The Red Tape Reduction and Small Business Job Creation Act is a combination of bills aimed at cutting unnecessary government red tape, making it easier for small businesses to create jobs and boost the economy. HR 4078 imposes a moratorium on any new regulation -- with the exceptions being for public health or emergencies -- until the unemployment rate drops below 6% nationally. This bill also contains language to curtail so called "midnight regulations" and to highlight the preponderance of "sue and settle" agreements. Given the difficult economic times facing our nation, these are common sense steps which will help American businesses to grow, benefitting our economy and prosperity.
Earlier in the week, I led efforts on the House floor to repeal an outdated and expensive regulation which burdens America's nearly 20,000 automobile dealers, but provides almost no benefit to consumers. The five leading automotive trade associations in the United States -- including the National Automobile Dealers Association -- all supported H.R. 5859, which was approved unanimously by the House.
Why was this important? Well, for nearly 20 years, the National Highway Traffic Safety Administration (NHTSA) has required new car dealers to make available to buyers a booklet containing the latest information on insurance costs. But here's the problem: The information is rarely sought by consumers and its value is highly questionable. Insurance premiums are based primarily on factors that are unrelated to the susceptibility of damage to a vehicle, including the driver's age, driving record, location, and miles driven.
Additionally, a recent survey of 815 members of the National Automobile Dealers Association reported 96 percent of its dealers had never been asked by a customer -- not even once -- to see the insurance cost booklet that's at issue here today. Clearly, this is yet another example of where the cost of a federal regulation outweighs its potential benefit. As a nation, we simply can't keep doing business this way.

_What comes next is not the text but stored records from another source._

Lemma wp_open_empty i z n :
  zns_inv n → zone_array n !! i = Some z → zst z = NVME_ZONE_STATE_EMPTY →
  wp (zns_open_zone i (zst z)) (λ st n',
    st = fst (open_result n z) ∧ op_result i (snd (open_result n z)) n n') n.
Proof.
  intros Hinv Hi Hz. pose proof (mid_start _ _ _ Hinv Hi) as Hm.
  pose proof (inv_counters _ Hinv) as [Hc1 Hc2 Hc3 Hc4].
  unfold zns_open_zone, open_result. rewrite Hz. do 2 wp_step.
  destruct (failed (zns_aor_check n 1 0)) eqn:Hf.
  { wp_step. rewrite aor_check_failed in Hf.
    assert (max_active_zones (params n) ≠ 0 ∧
            max_active_zones (params n) < nr_active_zones n + 1) as [E1 E2].
    { destruct (decide (max_open_zones (params n) = 0)) as [E|E]; [|destruct (Hc2 E)]; lia. }
    assert (zns_aor_check n 1 0 = zns_aor_check n 1 1) as ->.
    { unfold zns_aor_check. by destruct (_ && _) eqn:E; [|lia]. }
    rewrite aor_check_failed, (proj2 (orb_true_iff _ _)) by (left; lia).
    split; [done|]. by apply op_result_none. }
  apply aor_check_ok in Hf as [Hla _].
  eapply mid_inc_active; [exact Hm|lia|done|]. intros n1 Hm1 Ho1. do 2 wp_step.
  assert (zns_aor_check n1 0 1 = zns_aor_check n 1 1) as Hck.
  { unfold zns_aor_check. rewrite (sr_params _ _ (mid_rest _ _ _ _ _ _ Hm1)), Ho1.
    pose proof (mid_counters _ _ _ _ _ _ Hm1) as [_ _ _ H4].
    rewrite (sr_params _ _ (mid_rest _ _ _ _ _ _ Hm1)) in H4.
    destruct (decide (max_active_zones (params n) = 0)) as [E|E].
    - by rewrite E.
    - destruct (H4 E). specialize (Hla E).
      by rewrite (andb_false_intro2 _ (max_active_zones (params n) <? nr_active_zones n1 + 0)),
        (andb_false_intro2 _ (max_active_zones (params n) <? nr_active_zones n + 1)) by lia. }
  rewrite Hck. destruct (failed (zns_aor_check n 1 1)) eqn:Hf.
  - apply wp_bind, wp_when; [intros _|done].
    pose proof (open_le_active (zone_array n1)).
    pose proof (countb_nonneg (λ z, active_state (zst z)) (zone_array n1)).
    eapply wp_mono; [eapply wp_dec_active; [apply Hm1| |]; unfold active_cnt in *; lia|].
    intros _ n2 [Hc Hs]. wp_step. split; [done|]. eapply mid_none; [done|].
    by eapply mid_same_zones.
  - rewrite <-Hck in Hf. apply aor_check_ok in Hf as [_ Hlim].
    eapply mid_inc_open; [exact Hm1|done|done|]. intros n2 Hm2.
    eapply mid_assign; [exact Hm2|done|by rewrite Hz|by rewrite Hz|]. intros n3 Hm3.
    by wp_step.
Qed.
(* ===== verification/ZnsWrite.v ===== *)
(** * Writes and appends

    Eviction of the oldest implicitly open zone, the advance of the write pointer, the
    completion of the write, and the commands [zns_write] and [zns_zone_append]. *)

From stdpp Require Import base numbers option sets list list_numbers relations.
From S2P Require Import Prelude ZnsTypes ZnsOps ZnsInv ZnsHandlers ZnsBulk ZnsSend.

Section zns_write.
Context {T : TailQ} {TOk : TailQOk T} {F : Femu}.
Implicit Types (n : FemuCtrl) (zone i : nat) (z : NvmeZone) (l : zone_list).

Notation zst := zns_get_zone_state.

(** ** Eviction *)

(** The zone [zns_auto_transition_zone] closes. *)
Definition evictee (n : FemuCtrl) : option nat :=
  if negb (max_open_zones (params n) =? 0) && (nr_open_zones n =? max_open_zones (params n))
  then head (elems (imp_open_zones n)) else None.

Definition evicted (n n' : FemuCtrl) : Prop :=
  match evictee n with
  | Some j => ∃ z, zone_array n !! j = Some z ∧ zst z = NVME_ZONE_STATE_IMPLICITLY_OPEN ∧
      op_result j (Some (assigned NVME_ZONE_STATE_CLOSED z)) n n' ∧
      nr_open_zones n' = nr_open_zones n - 1 ∧ nr_active_zones n' = nr_active_zones n
  | None => n' = n
  end.

Lemma lrm_idem i L : lrm i (lrm i L) = lrm i L.
Proof. apply lrm_notin. unfold lrm. rewrite list_elem_of_filter. tauto. Qed.
(* ===== verification/ZnsRead.v ===== *)
(** * Reads

    The zones a read touches, the loop over them, and the command [zns_read]. *)

From stdpp Require Import base numbers option sets list list_numbers relations.
From S2P Require Import Prelude ZnsTypes ZnsOps ZnsInv ZnsHandlers ZnsBulk ZnsSend ZnsWrite.

Section zns_read.
Context {T : TailQ} {TOk : TailQOk T} {F : Femu}.
Implicit Types (n : FemuCtrl) (zone i : nat) (z : NvmeZone) (l : zone_list).

Notation zst := zns_get_zone_state.

Definition offline (z : NvmeZone) : bool := bool_decide (zst z = NVME_ZONE_STATE_OFFLINE).

(** Zones [i .. j - 1] of the array. *)
Definition zones_between (i j : nat) (n : FemuCtrl) : list NvmeZone :=
  take (j - i) (drop i (zone_array n)).

(** The answer of the zone checks to a read of LBAs [slba .. slba + nlb - 1]. *)
Definition read_check (n : FemuCtrl) (slba nlb : Z) : NvmeStatus :=
  let i := target n slba in
  let j := target n (slba + nlb - 1) in
  if existsb offline (zones_between i (S i) n) then status_of NVME_ZONE_OFFLINE
  else if decide (i = j) then SUCCESS
  else if negb (cross_zone_read (params n)) then status_of NVME_ZONE_BOUNDARY_ERROR
  else if existsb offline (zones_between (S i) (S j) n) then status_of NVME_ZONE_OFFLINE
  else SUCCESS.

Lemma zones_between_cons i j n z :
  zone_array n !! i = Some z → (i < j)%nat →
  zones_between i j n = z :: zones_between (S i) j n.
Proof.
  intros Hi Hij. unfold zones_between. rewrite (drop_S _ _ _ Hi).
  replace (j - i)%nat with (S (j - S i)) by lia. done.
Qed.

Lemma zones_between_nil i n : zones_between i i n = [].
Proof. unfold zones_between. by rewrite Nat.sub_diag. Qed.

Lemma wp_state_for_read i z n (Q : NvmeStatus → FemuCtrl → Prop) :
  zns_inv n → zone_array n !! i = Some z →
  Q (if offline z then status_of NVME_ZONE_OFFLINE else SUCCESS) n →
  wp (zns_check_zone_state_for_read z) Q n.
Proof.
  intros Hinv Hi HQ. pose proof (li_state _ _ (inv_lists _ Hinv) _ _ Hi) as Hok.
  unfold zns_check_zone_state_for_read, offline in *.
  destruct (zst z); try done; wp_step; exact HQ.
Qed.

Lemma target_lt n slba :
  geometry n → 0 ≤ slba < nsze (ns n) → (target n slba < length (zone_array n))%nat.
Proof. intros Hg Hs. destruct (zone_lookup n slba Hg Hs) as [z Hz]. by eapply lookup_lt_Some. Qed.

(** The end of zone [k] as the code computes it. *)
Lemma rd_boundary n k z :
  geometry n → zone_array n !! k = Some z →
  zns_zone_rd_boundary n z = Z.of_nat (S k) * zone_size (params n).
Proof.
  intros Hg Hk. unfold zns_zone_rd_boundary. destruct (ge_zone _ Hg _ _ Hk) as [-> _].
  apply lookup_lt_Some in Hk. pose proof (ge_len _ Hg). pose proof (ge_total _ Hg).
  pose proof (ge_size _ Hg). rewrite u64_small by nia. lia.
Qed.

(** Zone [k] ends before LBA [e] when the zone of LBA [e - 1] is a later one. *)
Lemma boundary_lt n k e :
  0 < zone_size (params n) → 0 < e →
  (Z.of_nat (S k) * zone_size (params n) <? e) = bool_decide (k < target n (e - 1))%nat.
Proof.
  intros Hsz He. unfold target. apply eq_true_iff_eq.
  rewrite Z.ltb_lt, bool_decide_eq_true.
  pose proof (Z.div_pos (e - 1) (zone_size (params n)) ltac:(lia) Hsz).
  pose proof (Z.mod_pos_bound (e - 1) (zone_size (params n)) Hsz).
  pose proof (Z.div_mod (e - 1) (zone_size (params n)) ltac:(lia)). split; intros; nia.
Qed.

Lemma wp_cross_zone_check n e fuel i (j := target n (e - 1)) :
  zns_inv n → 0 < e ≤ nsze (ns n) → (i < j)%nat → (j - i ≤ fuel)%nat →
  wp (cross_zone_check fuel i e) (λ st n',
    n' = n ∧ st = if existsb offline (zones_between (S i) (S j) n)
                  then status_of NVME_ZONE_OFFLINE else SUCCESS) n.
Proof.
  intros Hinv He. pose proof (inv_geometry _ Hinv) as Hg.
  assert (j < length (zone_array n))%nat as Hj by (apply target_lt; [done|lia]).
  revert i. induction fuel as [|fuel IH]; intros i Hij Hfuel; [lia|]. simpl.
  destruct (lookup_lt_is_Some_2 (zone_array n) (S i)) as [z Hz]; [lia|].
  do 3 wp_step. eapply wp_zone_at; [done|]. wp_step. eapply wp_state_for_read; [done|done|].
  rewrite (zones_between_cons _ _ _ _ Hz) by lia. cbn [existsb].
  destruct (offline z) eqn:Ho.
  { change (failed (status_of NVME_ZONE_OFFLINE)) with true. cbn iota. by wp_step. }
  rewrite failed_SUCCESS; cbn iota. rewrite (rd_boundary n (S i) z Hg Hz), boundary_lt by (apply Hg || lia).
  fold j. case_bool_decide as Hlt; cbn [orb].
  - apply IH; lia.
  - wp_step. split; [done|]. replace j with (S i) by lia. by rewrite zones_between_nil.
Qed.

Lemma wp_check_zone_read n slba nlb :
  zns_inv n → 0 ≤ slba < nsze (ns n) → 0 < nlb → slba + nlb ≤ nsze (ns n) →
  wp (zns_check_zone_read slba nlb) (λ st n', n' = n ∧ st = read_check n slba nlb) n.
Proof.
  intros Hinv Hs Hn He. pose proof (inv_geometry _ Hinv) as Hg.
  destruct (zone_idx_div n slba Hg Hs) as [Heq Hr]. destruct (zone_lookup n slba Hg Hs) as [z Hz].
  unfold zns_check_zone_read. do 3 wp_step. unfold zns_get_zone_by_slba. do 2 wp_step.
  rewrite Heq. wp_step. apply wp_assert; [lia|]. do 2 wp_step. fold (target n slba) in *.
  eapply wp_zone_at; [done|]. wp_step. eapply wp_state_for_read; [done|done|].
  unfold read_check. rewrite (zones_between_cons _ _ _ _ Hz), zones_between_nil by lia.
  cbn [existsb]. rewrite orb_false_r. destruct (offline z).
  { change (failed (status_of NVME_ZONE_OFFLINE)) with true. cbn iota. by wp_step. }
  pose proof (ge_total _ Hg). pose proof (ge_nsze _ Hg). pose proof (ge_size _ Hg).
  rewrite failed_SUCCESS; cbn iota. rewrite u64_small, (rd_boundary n _ z Hg Hz), boundary_lt by (apply Hg || lia).
  assert (target n slba ≤ target n (slba + nlb - 1))%nat as Hle.
  { unfold target. apply Z2Nat.inj_le; try (apply Z.div_pos; [lia|apply Hg]).
    apply Z.div_le_mono; [apply Hg|lia]. }
  case_bool_decide as Hlt.
  - rewrite decide_False by lia. destruct (cross_zone_read (params n)); cbn [negb]; [|by wp_step].
    apply wp_cross_zone_check; [done|lia|done|].
    pose proof (target_lt n (slba + nlb - 1) Hg ltac:(lia)). lia.
  - rewrite decide_True by lia. by wp_step.
Qed.

Lemma existsb_offline n i j :
  existsb offline (zones_between i j n) = false ↔
  ∀ k z, (i ≤ k < j)%nat → zone_array n !! k = Some z → zst z ≠ NVME_ZONE_STATE_OFFLINE.
Proof.
  rewrite <-not_true_iff_false, existsb_exists. unfold zones_between, offline. split.
  - intros Hn k z Hk Hz Hoff. apply Hn. exists z. split; [|by apply bool_decide_eq_true].
    apply list_elem_of_In, list_elem_of_lookup. exists (k - i)%nat.
    rewrite lookup_take_Some, lookup_drop. split; [|lia]. by replace (i + (k - i))%nat with k by lia.
  - intros Hall (z & Hin & Hoff%bool_decide_eq_true).
    apply list_elem_of_In, list_elem_of_lookup in Hin as [k Hk].
    rewrite lookup_take_Some, lookup_drop in Hk. destruct Hk as [Hk Hlt].
    by apply (Hall (i + k)%nat z); [lia|..].
Qed.

Lemma read_check_iff n slba nlb (i := target n slba) (j := target n (slba + nlb - 1)) :
  zns_inv n → 0 ≤ slba → 0 < nlb →
  read_check n slba nlb = SUCCESS ↔
  (∀ k z, (i ≤ k ≤ j)%nat → zone_array n !! k = Some z → zst z ≠ NVME_ZONE_STATE_OFFLINE) ∧
  (i = j ∨ cross_zone_read (params n) = true).
Proof.
  intros Hinv Hs Hn. pose proof (ge_size _ (inv_geometry _ Hinv)).
  assert (i ≤ j)%nat as Hij.
  { unfold i, j, target. apply Z2Nat.inj_le; try (apply Z.div_pos; lia).
    apply Z.div_le_mono; lia. }
  unfold read_check. fold i j.
  destruct (existsb offline (zones_between i (S i) n)) eqn:E1.
  { split; [done|]. intros [Hall _]. rewrite (proj2 (existsb_offline n i (S i))) in E1; [done|].
    intros k z Hk. apply Hall. lia. }
  rewrite existsb_offline in E1. destruct (decide (i = j)) as [<-|Hne].
  { split; [|done]. intros _. split; [|by left]. intros k z Hk. apply E1. lia. }
  destruct (cross_zone_read (params n)); cbn [negb]; [|naive_solver].
  destruct (existsb offline (zones_between (S i) (S j) n)) eqn:E2.
  - split; [done|]. intros [Hall _]. rewrite (proj2 (existsb_offline n (S i) (S j))) in E2; [done|].
    intros k z Hk. apply Hall. lia.
  - rewrite existsb_offline in E2. split; [|done]. intros _. split; [|by right].
    intros k z Hk. destruct (decide (k = i)) as [->|]; [apply E1; lia|apply E2; lia].
Qed.

(** ** The command *)

Definition read_refusal (n : FemuCtrl) : NvmeStatus :=
  let c := cmd (cur_req n) in
  let slba := rw_slba c in
  let nlb := rw_nlb c + 1 in
  let s1 := nvme_check_mdts (mdts (params n)) (zns_l2b n nlb) in
  let s2 := zns_check_bounds n slba nlb in
  let s3 := read_check n slba nlb in
  if failed s1 then s1 else if failed s2 then s2 else if failed s3 then s3
  else fst (zns_map_dptr n (zns_l2b n nlb)).

Definition read_post (n : FemuCtrl) (st : NvmeStatus) (n' : FemuCtrl) : Prop :=
  let c := cmd (cur_req n) in
  if failed (read_refusal n) then st = or_dnr (read_refusal n) ∧ n' = n
  else st = SUCCESS ∧ ∃ qsg, zns_map_dptr n (zns_l2b n (rw_nlb c + 1)) = (SUCCESS, Some qsg) ∧
    n' = set_world (backend_rw (world n) qsg (zns_l2b n (rw_slba c)) (is_write (cur_req n))) n.

Lemma wp_zns_read n :
  zns_inv n → cmd_ok (cmd (cur_req n)) → wp zns_read (read_post (as_write false n)) n.
Proof.
  intros Hinv Hc. unfold zns_read. do 3 wp_step. apply wp_assert; [apply Hinv|].
  unfold set_is_write. do 2 wp_step. fold (as_write false n). set (n1 := as_write false n) in *.
  assert (zns_inv n1) as Hinv1 by by apply zns_inv_set_cur_req.
  change (cmd (cur_req n)) with (cmd (cur_req n1)) in *. destruct Hc as [Hslba Hnlb].
  change (zns_check_bounds n) with (zns_check_bounds n1).
  change (zns_l2b n) with (zns_l2b n1). change (params n) with (params n1).
  unfold read_post, read_refusal. set (c := cmd (cur_req n1)) in *.
  destruct (failed (nvme_check_mdts _ _)) eqn:H1; [wp_step; rewrite H1; done|].
  destruct (failed (zns_check_bounds _ _ _)) eqn:H2; [wp_step; rewrite H2; done|].
  destruct (bounds_ok n1 (rw_slba c) (rw_nlb c + 1)) as [Hs He];
    [apply Hinv1|done|lia|done|].
  eapply wp_seq; [apply wp_check_zone_read; [done|done|lia|done]|].
  intros st n' [-> ->].
  destruct (failed (read_check _ _ _)) eqn:H3; [wp_step; rewrite H3; done|].
  do 2 wp_step. destruct (zns_map_dptr n1 _) as [st q] eqn:Hm. cbn [fst snd].
  destruct (failed st) eqn:H4; [by wp_step|].
  assert (∃ qsg, q = Some qsg) as [qsg ->].
  { unfold zns_map_dptr in Hm. destruct (psdt_is_prp _); simplify_eq; eauto. }
  assert (failed (if err_rec_dulbe (params n1) then zns_check_dulbe (rw_slba c) (rw_nlb c + 1)
    else SUCCESS) = false) as -> by by destruct (err_rec_dulbe _).
  wp_step. eapply wp_load; [done|]. do 3 wp_step. rewrite (not_failed _ H4). by eauto.
Qed.

Lemma read_post_stays n st n' : zns_inv n → read_post n st n' → stays n n'.
Proof.
  intros Hinv. unfold read_post. destruct (failed _).
  - intros [_ ->]. by apply stays_refl.
  - intros (_ & qsg & _ & ->). split; try done; [by apply zns_inv_set_world|apply evolves_refl].
Qed.
End zns_read.
(** The matching zones from [zone] on, with their indices. *)
Definition matching (n : FemuCtrl) (zrasf : Z) (zone : nat) : list (nat * NvmeZone) :=
  filter (λ p, zns_zone_matches_filter zrasf p.2 = true)
    (zip (seq zone (length (zone_array n) - zone)) (drop zone (zone_array n))).

Definition entry_size (n : FemuCtrl) (extended : bool) : Z :=
  sizeof_NvmeZoneDescr + (if extended then zd_extension_size (params n) else 0).

Definition report_entries (n : FemuCtrl) (extended : bool) (zrasf : Z) (max_zones : Z)
    (zone : nat) : list Z :=
  concat (entry_bytes n extended <$> take (Z.to_nat max_zones) (matching n zrasf zone)).

Lemma matching_cons n zrasf zone z :
  zone_array n !! zone = Some z →
  matching n zrasf zone =
    (if zns_zone_matches_filter zrasf z then [(zone, z)] else []) ++ matching n zrasf (S zone).
Proof.
  intros Hz. pose proof (lookup_lt_Some _ _ _ Hz). unfold matching. rewrite (drop_S _ _ _ Hz).
  replace (length (zone_array n) - zone)%nat with (S (length (zone_array n) - S zone)) by lia.
  cbn [seq zip zip_with]. rewrite filter_cons. cbn [snd].
  destruct (zns_zone_matches_filter zrasf z); [rewrite decide_True by done|
    rewrite decide_False by done]; done.
Qed.

Lemma matching_nil n zrasf zone :
  (length (zone_array n) ≤ zone)%nat → matching n zrasf zone = [].
Proof. intros H. unfold matching. by replace (length (zone_array n) - zone)%nat with 0%nat by lia. Qed.

(** Writing at the end of the used part of the buffer. *)
Lemma buf_write_zeros (pre bs : list Z) m :
  (length bs ≤ m)%nat →
  buf_write (pre ++ replicate m 0) (length pre) bs =
  Some ((pre ++ bs) ++ replicate (m - length bs) 0).
Proof.
  intros Hm. unfold buf_write, splice. rewrite length_app, length_replicate.
  rewrite decide_True by lia. rewrite take_app_length, drop_app_ge, drop_replicate by lia.
  rewrite <-app_assoc. do 4 f_equal. lia.
Qed.

Lemma zd_extension_bounds n zone :
  geometry n → (zone < length (zone_array n))%nat →
  (zns_get_zd_extension n (Z.of_nat zone) + Z.to_nat (zd_extension_size (params n))
     ≤ length (zd_extensions n))%nat.
Proof.
  intros Hg Hz. destruct (ge_zd _ Hg) as (H0 & H1 & H2). pose proof (ge_len _ Hg).
  unfold zns_get_zd_extension. rewrite u32_small by nia.
  destruct (decide (zd_extension_size (params n) = 0)) as [-> |Hne]; [lia|].
  specialize (H2 Hne). nia.
Qed.

Lemma length_entry n extended zone z :
  geometry n → (zone < length (zone_array n))%nat →
  Z.of_nat (length (entry_bytes n extended (zone, z))) = entry_size n extended.
Proof.
  intros Hg Hz. pose proof (zd_extension_bounds n zone Hg Hz). pose proof (ge_zd _ Hg).
  unfold entry_bytes, entry_size, sizeof_NvmeZoneDescr. cbn [fst snd].
  rewrite length_app, length_descr_bytes. destruct extended; [|simpl; lia].
  destruct (negb _); rewrite ?length_replicate, ?length_take, ?length_drop; lia.
Qed.

(** The bytes the body of the second loop leaves for one zone. *)
Lemma wp_report_entry n extended zone z pre m (Q : list Z → FemuCtrl → Prop)
    (k : list Z → nat → ST FemuCtrl (list Z)) :
  geometry n → zone_array n !! zone = Some z → entry_size n extended ≤ Z.of_nat m →
  (let e := entry_bytes n extended (zone, z) in
   wp (k ((pre ++ e) ++ replicate (m - length e) 0) (length (pre ++ e))) Q n) →
  wp (buf <- load (buf_write (pre ++ replicate m 0) (length pre) (descr_bytes z));;
      let buf_p := (length pre + Z.to_nat sizeof_NvmeZoneDescr)%nat in
      let sz := Z.to_nat (zd_extension_size (params n)) in
      if extended then
        buf <- (if negb (Z.land (za (d z)) NVME_ZA_ZD_EXT_VALID =? 0)
               then
                 let off := zns_get_zd_extension n (Z.of_nat zone) in
                 assert (off + sz <=? length (zd_extensions n))%nat;;
                 load (buf_write buf buf_p (take sz (drop off (zd_extensions n))))
               else ret buf);;
        k buf (buf_p + sz)%nat
      else k buf buf_p) Q n.
Proof.
  intros Hg Hz Hm Hk. pose proof (lookup_lt_Some _ _ _ Hz) as Hlt.
  pose proof (zd_extension_bounds n zone Hg Hlt) as Hoff. pose proof (ge_zd _ Hg) as [Hsz _].
  unfold entry_size, sizeof_NvmeZoneDescr, entry_bytes in *. cbn [fst snd] in *. cbv zeta in *.
  set (D := descr_bytes z) in *. assert (length D = 64%nat) as HD by done.
  assert ((length pre + Z.to_nat 64)%nat = length (pre ++ D)) as Hp
    by (rewrite length_app; lia).
  destruct extended.
  - wp_step. eapply wp_load; [apply buf_write_zeros; lia|].
    set (sz := Z.to_nat (zd_extension_size (params n))) in *. rewrite Hp, HD.
    destruct (negb _).
    + set (X := take sz (drop _ _)) in *. assert (length X = sz) as HX.
      { unfold X. rewrite length_take, length_drop. lia. }
      do 2 wp_step. apply wp_assert; [by apply Nat.leb_le|].
      eapply wp_load; [apply buf_write_zeros; lia|].
      rewrite app_assoc in Hk. replace (m - length (D ++ X))%nat with (m - 64 - length X)%nat in Hk
        by (rewrite length_app; lia).
      rewrite (length_app _ X), HX in Hk. by rewrite HX.
    + wp_step. wp_step. rewrite app_assoc in Hk.
      replace (m - 64)%nat with (sz + (m - 64 - sz))%nat by lia.
      rewrite replicate_add, app_assoc.
      rewrite (length_app (pre ++ D)), length_replicate in Hk.
      replace (m - length (D ++ replicate sz 0%Z))%nat with (m - 64 - sz)%nat in Hk
        by (rewrite length_app, length_replicate; lia). done.
  - wp_step. eapply wp_load; [apply buf_write_zeros; lia|]. rewrite app_nil_r in Hk.
    by rewrite Hp.
Qed.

As I told my colleagues on the floor, this was an opportunity to tow a "clunker" of a regulation to the junk yard where it belongs and to provide America's nearly 20,000 automobile dealers with some important regulatory relief. Every Member of the House -- Republican and Democrat -- voted for this bill. I was especially proud of this effort because the legislation, authored by my friend and colleague, Congressman Gregg Harper of Mississippi, originated in my Subcommittee and I was able to guide it to passage. The Senate is expected to follow suit soon.
Once again, I want to thank all of you for your phone calls, letters, faxes and emails this past week. This is how representative government works best. Have a great weekend everyone and please keep the victims of last week's Colorado shootings in your thoughts and prayers.